Agnès Godard: The film Yet to Rule proposes a cartography of a binary structure: relationships of power and domination, extended to gender relationships. Political system structure, psychological structure and film narrative structure are each functioning the same way in their respective fields: organized and working in a circle, in the logic of a closed circle within which affect hardly survives (I’d rather consider affect instead of sensuality, which seems to have been excluded). Everything seems to be under the weight of the rule. The law of the structure is prevalent. Only its operation is alive.
How does it work on the audience? Which place does it leave to the audience?
Does this rather radical choice kill everything? Or, on the contrary, does it introduce and lead the audience into a deep reflection about humanity’s perspective?
It seems to me that the challenge of the film lays in this proposition: to put the audience in an identical situation as the protagonists. The viewer will have to fight to find a place, to react to how the images look back at him/her.  So I don’t see a contradiction. I see the description of a structure in continuous work. An invisible structure? Is that the meaning of the last shots? Nobody seems to be aware of the danger… the next victims?

Marie-Luise Angerer: I would prefer to talk about a ‘sense of symptoms’ instead of a sense of structures. Symptoms, as defined in psychoanalysis, allow to live the paradox, the contradiction, as well as the suppressed, without touching on it.
The film shows a speechless guy and his depressed, very aggressive (even self-aggressive) wife in private and public spaces. The wife’s mother has a dream about her, envisioning that she will be lost soon. I’m not sure whether the ‘structures’ of the court are the same as those of their perverse sex game (him playing a dog – which, by the way, is a strong image in Eastern body art, Kuleg). Real powerlessness and so-called perverse subjectification don’t function on the same level. The opening scene leads into a direction which actually has no reference… or, alas, I can’t see it.
Where does the film point towards affective structures? Firstly, in very classical scenes: the aggressive – again, speechless – man in the kitchen, breaking his glass, which the woman has to clean up. The sister leaving the kitchen after not getting any response.
Secondly, one might argue that the lack of connection between all persons in the film acts as an affective dimension as I’ve defined it in my book, “Ecology of Affect”, namely as a connecting/disconnecting force.

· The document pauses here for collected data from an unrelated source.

(** The run reaches every N-gram: the loop body has answered [Ok] on the
    records before it, and the state it is then applied to has the shape
    [wf] and open counts the collector accepts. *)
Lemma state_before_record (n : nat) (full : NGram) (rest : list NGram) (B : Z)
    (k : nat) (r : NGram) :
  Forall (fun r => Order r = Z.of_nat (S (S n)) /\ 1 <= Count r <= B) (full :: rest) ->
  B + Z.of_nat (length (full :: rest)) < two64 ->
  (full :: rest) !! k = Some r ->
  exists st,
    foldM body (take k (full :: rest)) (initial n full) = Ok st /\
    2 <= Order r /\ wf (Order r) st = true /\
    nonzero_from (same_of r st) st = true /\ 1 <= Count r < two64.
Proof.
  intros Hrec HB Hk.
  assert (Hr : Order r = Z.of_nat (S (S n)) /\ 1 <= Count r <= B).
  { rewrite Forall_lookup in Hrec. exact (Hrec k r Hk). }
  destruct Hr as [Hr Hc]. simpl length in HB.
  destruct k as [|k].
  - simpl in Hk. injection Hk as <-. exists (initial n full).
    split; [reflexivity|]. split; [lia|]. rewrite Hr.
    split; [apply initial_wf|]. split; [|lia].
    apply nonzero_from_spec. rewrite initial_same by lia.
    intros i s Hi _. simpl in Hi. lia.
  - destruct (foldM_body_initial n full (take k rest) B) as (st & Hrun & Hwf & Hcounts).
    { apply Forall_cons in Hrec as [Hf Hrest]. constructor; [exact Hf|].
      apply Forall_take. exact Hrest. }
    { simpl length. rewrite length_take. lia. }
    exists st. split; [exact Hrun|]. split; [lia|]. rewrite Hr.
    split; [exact Hwf|]. split; [|lia].
    rewrite counts_within_spec in Hcounts. apply nonzero_from_spec.
    intros i s Hi Hs. pose proof (Hcounts i s ltac:(lia) Hs). lia.
Qed.


(** C1: in the general case, for every maximum-order record [full] the
    driver processes (the [k]-th of a run over N-grams with raw counts
    between 1 and [B]; [st] is the state the run has reached before it), with
    [same] the number of trailing words [full] shares with the highest open
    lower-order record: if [same > 0] the count
    of the open record of order [same] is incremented by exactly 1; exactly
    the open records of order above [same] are finalized, that is, their
    count is added to the collector under the slot of their order, they are
    published on the channel of their order and closed (the stream is no
    longer open, or holds a record newly opened from [full]); the open records
    of order at most [same], the incremented one apart, are unchanged. *)
Theorem body_adjusts_and_finalizes (n : nat) (first : NGram) (rest : list NGram)
    (B : Z) (k : nat) (full : NGram) :
  Forall (fun r => Order r = Z.of_nat (S (S n)) /\ 1 <= Count r <= B) (first :: rest) ->
  B + Z.of_nat (length (first :: rest)) < two64 ->
  (first :: rest) !! k = Some full ->
  exists st,
  foldM body (take k (first :: rest)) (initial n first) = Ok st /\
  let same := same_of full st in
  let lv := lower_valid st in
  let finalized := fun i : nat => (same <=? Z.of_nat i) && (Z.of_nat i <=? lv) in
  exists st',
    body full st = Ok st' /\
    (0 < same ->
     exists s s',
       streams st !! Z.to_nat (same - 1) = Some s /\
       streams st' !! Z.to_nat (same - 1) = Some s' /\
       words (gram s') = words (gram s) /\ sent s' = sent s /\
       Count (gram s') = incr64 (Count (gram s)) /\
       (Count (gram s) < two64 - 1 -> Count (gram s') = Count (gram s) + 1)) /\
    (forall (i : nat) s, streams st !! i = Some s ->
       exists s',
         streams st' !! i = Some s' /\
         sent s' = (if finalized i then sent s ++ [Entry (gram s)] else sent s) /\
         (finalized i = true ->
          lower_valid st' < Z.of_nat i \/
          words (gram s') = drop (Z.to_nat (Order full - 1 - Z.of_nat i)) (words full))) /\
    (forall (i : nat) o s,
       Z.of_nat i < Order full - 1 ->
       StatCollector.orders_ (stats st) !! i = Some o -> streams st !! i = Some s ->
       StatCollector.orders_ (stats st') !! i
       = Some (if finalized i then StatCollector.bumped o (Count (gram s)) else o)) /\
    (forall i : nat, Z.of_nat i < same - 1 -> streams st' !! i = streams st !! i).
Proof.
  intros Hrec HB Hk.
  destruct (state_before_record n first rest B k full Hrec HB Hk)
    as (st & Hrun & HN & Hwf & Hnz & Hfull).
  exists st. split; [exact Hrun|]. clear Hrec HB Hk Hrun.
  intros same lv finalized.
  exists (spec_body full st). split; [apply body_spec; assumption|].
  pose proof (same_of_bounds full st Hwf) as Hsame.
  pose proof (stop_of_bounds full st Hwf) as Hstop.
  apply wf_spec in Hwf as (Hlen & Hwords & Hlv & Hord & Hstats & Hrange).
  fold same lv in Hsame, Hstop, Hlv.
  unfold spec_body. cbn [streams lower_valid stats StatCollector.orders_].
  fold same lv. set (b := stop_of full st) in *.
  split; [|split; [|split]].
  - intros Hpos.
    destruct (lookup_lt_is_Some_2 (streams st) (Z.to_nat (same - 1)) ltac:(lia)) as [s Hs].
    exists s. eexists. split; [exact Hs|]. rewrite list_lookup_imap, Hs. simpl.
    split; [reflexivity|]. unfold spec_stream.
    destruct (Z.ltb_spec (Z.of_nat (Z.to_nat (same - 1))) (same - 1)); [lia|].
    destruct (Z.eqb_spec (Z.of_nat (Z.to_nat (same - 1))) (same - 1)); [|lia].
    simpl. repeat split. intros Hsmall. apply incr64_small.
    pose proof (Hrange (Z.to_nat (same - 1)) s ltac:(lia) Hs). lia.
  - intros i s Hs. eexists. rewrite list_lookup_imap, Hs. simpl.
    split; [reflexivity|]. pose proof (lookup_lt_Some _ _ _ Hs) as Hi.
    unfold spec_stream, finalized.
    destruct (Z.ltb_spec (Z.of_nat i) (same - 1)),
      (Z.eqb_spec (Z.of_nat i) (same - 1)),
      (Z.leb_spec same (Z.of_nat i)),
      (Z.leb_spec (Z.of_nat i) lv),
      (Z.ltb_spec b (Order full - 1 - Z.of_nat i)),
      (Z.eqb_spec b (Order full - 1 - Z.of_nat i)),
      (Z.eqb_spec b 0);
      simpl; try lia; (split; [reflexivity|]); intros; try discriminate; try lia; auto.
  - intros i o s Hi Ho Hs. rewrite list_lookup_imap, Ho. simpl. f_equal.
    unfold spec_slot, finalized. rewrite Hs.
    destruct ((same <=? Z.of_nat i) && (Z.of_nat i <=? lv)); [reflexivity|].
    destruct (Z.eqb_spec (Z.of_nat i) (Order full - 1)); [lia|]. reflexivity.
  - intros i Hi. rewrite list_lookup_imap. destruct (streams st !! i); [|reflexivity].
    simpl. f_equal. unfold spec_stream.
    destruct (Z.ltb_spec (Z.of_nat i) (same - 1)); [reflexivity|lia].
Qed.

Mihaela Popescu: I’m glad we’re starting with this question, because it defines the film so well. It’s true, it is abstract and concrete at the same time and this is mostly due to the way I see films. I see them as paintings in motion, as an exercise in seeing, and just like with a painting, the audience plays with the concrete and the abstract in their interpretations according to their own needs and internal logic. I welcome the two responses, because they reflect very well this binary characteristic of the film. You do see a concrete leash and could think of a perverse sex game with him playing a dog, which gives you a ‘sense of symptoms’ rather than an abstract structure. But you can also ask yourself why is he a judge, why is the judge playing this perverse game in public? As Agnès Godard pointed out, you can start noticing a closed circle where the law of the structure is prevalent and only its operation is alive, you can notice how the affect hardly survives in this judicial system, and start wondering more about the abstract nature, about the (in)visibility of the structure and its sense. As I said, I see it as an exercise in seeing and it really depends on the audience how they want to approach this exercise – it’s not a contradiction, it’s rather a choice. I agree with Agnès, the viewer will have to fight to find a place, to react to how the images look at him/her in reverse.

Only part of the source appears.